Data extracted from a collection:
::::
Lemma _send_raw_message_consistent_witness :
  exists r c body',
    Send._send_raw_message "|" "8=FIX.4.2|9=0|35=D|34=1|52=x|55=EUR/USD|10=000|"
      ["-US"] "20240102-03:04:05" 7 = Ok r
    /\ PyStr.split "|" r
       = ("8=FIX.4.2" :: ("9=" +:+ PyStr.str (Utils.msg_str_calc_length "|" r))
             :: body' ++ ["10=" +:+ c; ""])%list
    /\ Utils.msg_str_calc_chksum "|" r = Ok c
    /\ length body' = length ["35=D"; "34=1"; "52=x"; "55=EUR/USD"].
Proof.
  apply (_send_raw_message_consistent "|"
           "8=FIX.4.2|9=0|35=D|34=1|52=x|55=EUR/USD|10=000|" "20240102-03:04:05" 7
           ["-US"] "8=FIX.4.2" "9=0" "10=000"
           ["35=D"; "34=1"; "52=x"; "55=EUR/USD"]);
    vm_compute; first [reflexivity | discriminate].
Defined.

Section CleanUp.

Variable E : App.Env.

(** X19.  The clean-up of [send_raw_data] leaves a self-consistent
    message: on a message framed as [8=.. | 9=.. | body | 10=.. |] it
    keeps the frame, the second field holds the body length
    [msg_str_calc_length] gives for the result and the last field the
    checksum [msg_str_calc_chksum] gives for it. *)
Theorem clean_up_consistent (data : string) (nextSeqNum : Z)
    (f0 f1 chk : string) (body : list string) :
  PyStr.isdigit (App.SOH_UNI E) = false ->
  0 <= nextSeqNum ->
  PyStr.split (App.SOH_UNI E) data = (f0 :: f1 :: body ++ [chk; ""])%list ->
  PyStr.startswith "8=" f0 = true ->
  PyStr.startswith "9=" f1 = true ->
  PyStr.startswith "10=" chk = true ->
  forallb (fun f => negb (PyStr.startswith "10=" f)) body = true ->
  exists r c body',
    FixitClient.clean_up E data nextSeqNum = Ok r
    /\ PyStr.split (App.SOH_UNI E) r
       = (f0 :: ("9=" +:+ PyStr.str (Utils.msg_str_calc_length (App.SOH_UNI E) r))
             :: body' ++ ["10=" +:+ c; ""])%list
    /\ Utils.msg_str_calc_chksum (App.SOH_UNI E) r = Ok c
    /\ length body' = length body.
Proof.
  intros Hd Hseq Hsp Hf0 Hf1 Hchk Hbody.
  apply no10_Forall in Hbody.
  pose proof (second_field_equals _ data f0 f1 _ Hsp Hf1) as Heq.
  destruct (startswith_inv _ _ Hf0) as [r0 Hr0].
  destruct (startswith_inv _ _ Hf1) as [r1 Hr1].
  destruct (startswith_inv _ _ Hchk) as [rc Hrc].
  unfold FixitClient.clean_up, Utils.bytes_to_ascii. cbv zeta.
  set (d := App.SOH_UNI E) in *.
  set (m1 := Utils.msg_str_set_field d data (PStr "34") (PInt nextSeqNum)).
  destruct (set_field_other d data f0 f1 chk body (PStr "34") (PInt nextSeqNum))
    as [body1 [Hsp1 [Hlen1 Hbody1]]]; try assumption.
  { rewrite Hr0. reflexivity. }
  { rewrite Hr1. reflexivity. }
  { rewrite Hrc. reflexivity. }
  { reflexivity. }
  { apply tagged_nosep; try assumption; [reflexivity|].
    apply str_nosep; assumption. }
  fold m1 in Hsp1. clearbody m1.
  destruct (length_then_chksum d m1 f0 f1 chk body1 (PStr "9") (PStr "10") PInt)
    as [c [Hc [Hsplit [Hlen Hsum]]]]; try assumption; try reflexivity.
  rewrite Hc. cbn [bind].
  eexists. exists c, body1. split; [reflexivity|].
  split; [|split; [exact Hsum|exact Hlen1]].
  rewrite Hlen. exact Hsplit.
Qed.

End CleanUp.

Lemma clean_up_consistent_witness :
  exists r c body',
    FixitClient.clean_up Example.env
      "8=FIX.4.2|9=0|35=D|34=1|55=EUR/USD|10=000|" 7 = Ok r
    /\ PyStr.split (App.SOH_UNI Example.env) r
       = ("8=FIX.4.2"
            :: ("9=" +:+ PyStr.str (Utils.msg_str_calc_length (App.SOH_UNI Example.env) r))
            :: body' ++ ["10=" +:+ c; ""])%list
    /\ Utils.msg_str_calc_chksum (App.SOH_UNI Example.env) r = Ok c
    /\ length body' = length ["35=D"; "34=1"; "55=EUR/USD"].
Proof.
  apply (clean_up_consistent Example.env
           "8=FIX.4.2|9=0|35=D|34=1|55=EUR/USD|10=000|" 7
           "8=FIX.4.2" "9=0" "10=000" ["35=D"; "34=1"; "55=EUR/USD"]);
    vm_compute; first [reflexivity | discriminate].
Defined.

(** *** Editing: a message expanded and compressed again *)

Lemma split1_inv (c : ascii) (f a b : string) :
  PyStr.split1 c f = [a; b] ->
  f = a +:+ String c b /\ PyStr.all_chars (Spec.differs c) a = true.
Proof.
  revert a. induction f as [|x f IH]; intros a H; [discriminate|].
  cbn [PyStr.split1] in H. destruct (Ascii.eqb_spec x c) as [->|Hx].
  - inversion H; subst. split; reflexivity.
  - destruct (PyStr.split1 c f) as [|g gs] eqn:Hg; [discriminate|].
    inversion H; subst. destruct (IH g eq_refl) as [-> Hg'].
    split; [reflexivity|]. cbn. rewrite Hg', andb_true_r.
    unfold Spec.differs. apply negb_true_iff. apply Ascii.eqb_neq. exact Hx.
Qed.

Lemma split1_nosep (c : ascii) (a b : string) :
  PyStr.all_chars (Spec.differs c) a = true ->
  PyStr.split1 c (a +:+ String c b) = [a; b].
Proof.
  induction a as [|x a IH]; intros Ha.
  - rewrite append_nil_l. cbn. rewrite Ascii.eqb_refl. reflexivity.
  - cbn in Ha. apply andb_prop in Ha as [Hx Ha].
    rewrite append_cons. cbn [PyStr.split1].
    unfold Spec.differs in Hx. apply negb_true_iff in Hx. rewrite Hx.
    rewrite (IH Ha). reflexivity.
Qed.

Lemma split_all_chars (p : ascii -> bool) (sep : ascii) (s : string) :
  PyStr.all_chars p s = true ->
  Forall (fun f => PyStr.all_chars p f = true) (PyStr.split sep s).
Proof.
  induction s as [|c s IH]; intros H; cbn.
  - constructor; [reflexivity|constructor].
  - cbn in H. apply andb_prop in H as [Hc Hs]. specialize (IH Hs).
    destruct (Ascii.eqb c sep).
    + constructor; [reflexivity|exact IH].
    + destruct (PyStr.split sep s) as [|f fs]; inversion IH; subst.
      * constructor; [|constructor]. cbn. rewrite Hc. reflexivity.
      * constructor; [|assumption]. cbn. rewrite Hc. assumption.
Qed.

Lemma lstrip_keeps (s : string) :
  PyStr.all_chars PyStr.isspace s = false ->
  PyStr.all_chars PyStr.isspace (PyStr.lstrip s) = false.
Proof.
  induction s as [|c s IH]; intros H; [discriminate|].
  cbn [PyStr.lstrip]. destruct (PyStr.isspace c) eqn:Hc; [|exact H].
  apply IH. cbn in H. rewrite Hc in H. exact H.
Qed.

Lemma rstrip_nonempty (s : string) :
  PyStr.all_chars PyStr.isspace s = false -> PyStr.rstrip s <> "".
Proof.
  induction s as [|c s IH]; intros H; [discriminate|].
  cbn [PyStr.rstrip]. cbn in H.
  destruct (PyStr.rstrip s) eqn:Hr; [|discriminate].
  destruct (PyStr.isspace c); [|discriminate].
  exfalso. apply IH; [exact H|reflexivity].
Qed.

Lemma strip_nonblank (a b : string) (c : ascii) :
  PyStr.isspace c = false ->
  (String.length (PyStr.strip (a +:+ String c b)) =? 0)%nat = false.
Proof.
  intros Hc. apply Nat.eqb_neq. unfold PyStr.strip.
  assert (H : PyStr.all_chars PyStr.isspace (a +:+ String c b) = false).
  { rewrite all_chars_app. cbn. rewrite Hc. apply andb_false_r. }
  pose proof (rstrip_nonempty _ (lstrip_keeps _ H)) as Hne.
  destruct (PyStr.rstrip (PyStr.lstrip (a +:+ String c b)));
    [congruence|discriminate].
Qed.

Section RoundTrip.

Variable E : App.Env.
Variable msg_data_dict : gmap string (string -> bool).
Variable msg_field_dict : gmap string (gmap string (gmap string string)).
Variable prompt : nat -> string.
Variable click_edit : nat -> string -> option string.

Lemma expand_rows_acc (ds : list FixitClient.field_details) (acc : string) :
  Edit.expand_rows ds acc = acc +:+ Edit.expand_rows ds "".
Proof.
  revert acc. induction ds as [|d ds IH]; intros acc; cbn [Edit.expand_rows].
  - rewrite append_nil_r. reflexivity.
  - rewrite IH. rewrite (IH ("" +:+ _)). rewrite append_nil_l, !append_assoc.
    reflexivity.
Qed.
::::
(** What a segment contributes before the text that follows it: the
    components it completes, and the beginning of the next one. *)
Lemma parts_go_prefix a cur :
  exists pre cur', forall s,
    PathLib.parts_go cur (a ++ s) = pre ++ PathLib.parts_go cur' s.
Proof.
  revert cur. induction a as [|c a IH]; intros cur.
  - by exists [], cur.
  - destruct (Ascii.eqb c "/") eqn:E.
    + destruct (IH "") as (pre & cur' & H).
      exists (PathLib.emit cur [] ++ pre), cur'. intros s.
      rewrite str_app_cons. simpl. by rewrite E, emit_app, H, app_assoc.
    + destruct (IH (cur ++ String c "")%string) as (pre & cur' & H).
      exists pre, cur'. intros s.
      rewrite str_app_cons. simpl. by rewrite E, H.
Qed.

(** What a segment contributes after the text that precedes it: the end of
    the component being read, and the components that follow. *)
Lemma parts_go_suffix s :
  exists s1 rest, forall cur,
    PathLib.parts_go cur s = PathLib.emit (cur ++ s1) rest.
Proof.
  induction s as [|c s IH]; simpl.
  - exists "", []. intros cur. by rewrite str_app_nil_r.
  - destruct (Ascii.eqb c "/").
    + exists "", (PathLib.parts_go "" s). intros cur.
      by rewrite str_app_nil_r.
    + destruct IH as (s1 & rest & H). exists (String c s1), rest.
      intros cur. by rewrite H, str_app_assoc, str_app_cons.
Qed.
::::
YOUR GOAL: Work out how many lines in the records include "gmap". Only the number should be given.

PROBLEM SOLUTION: 2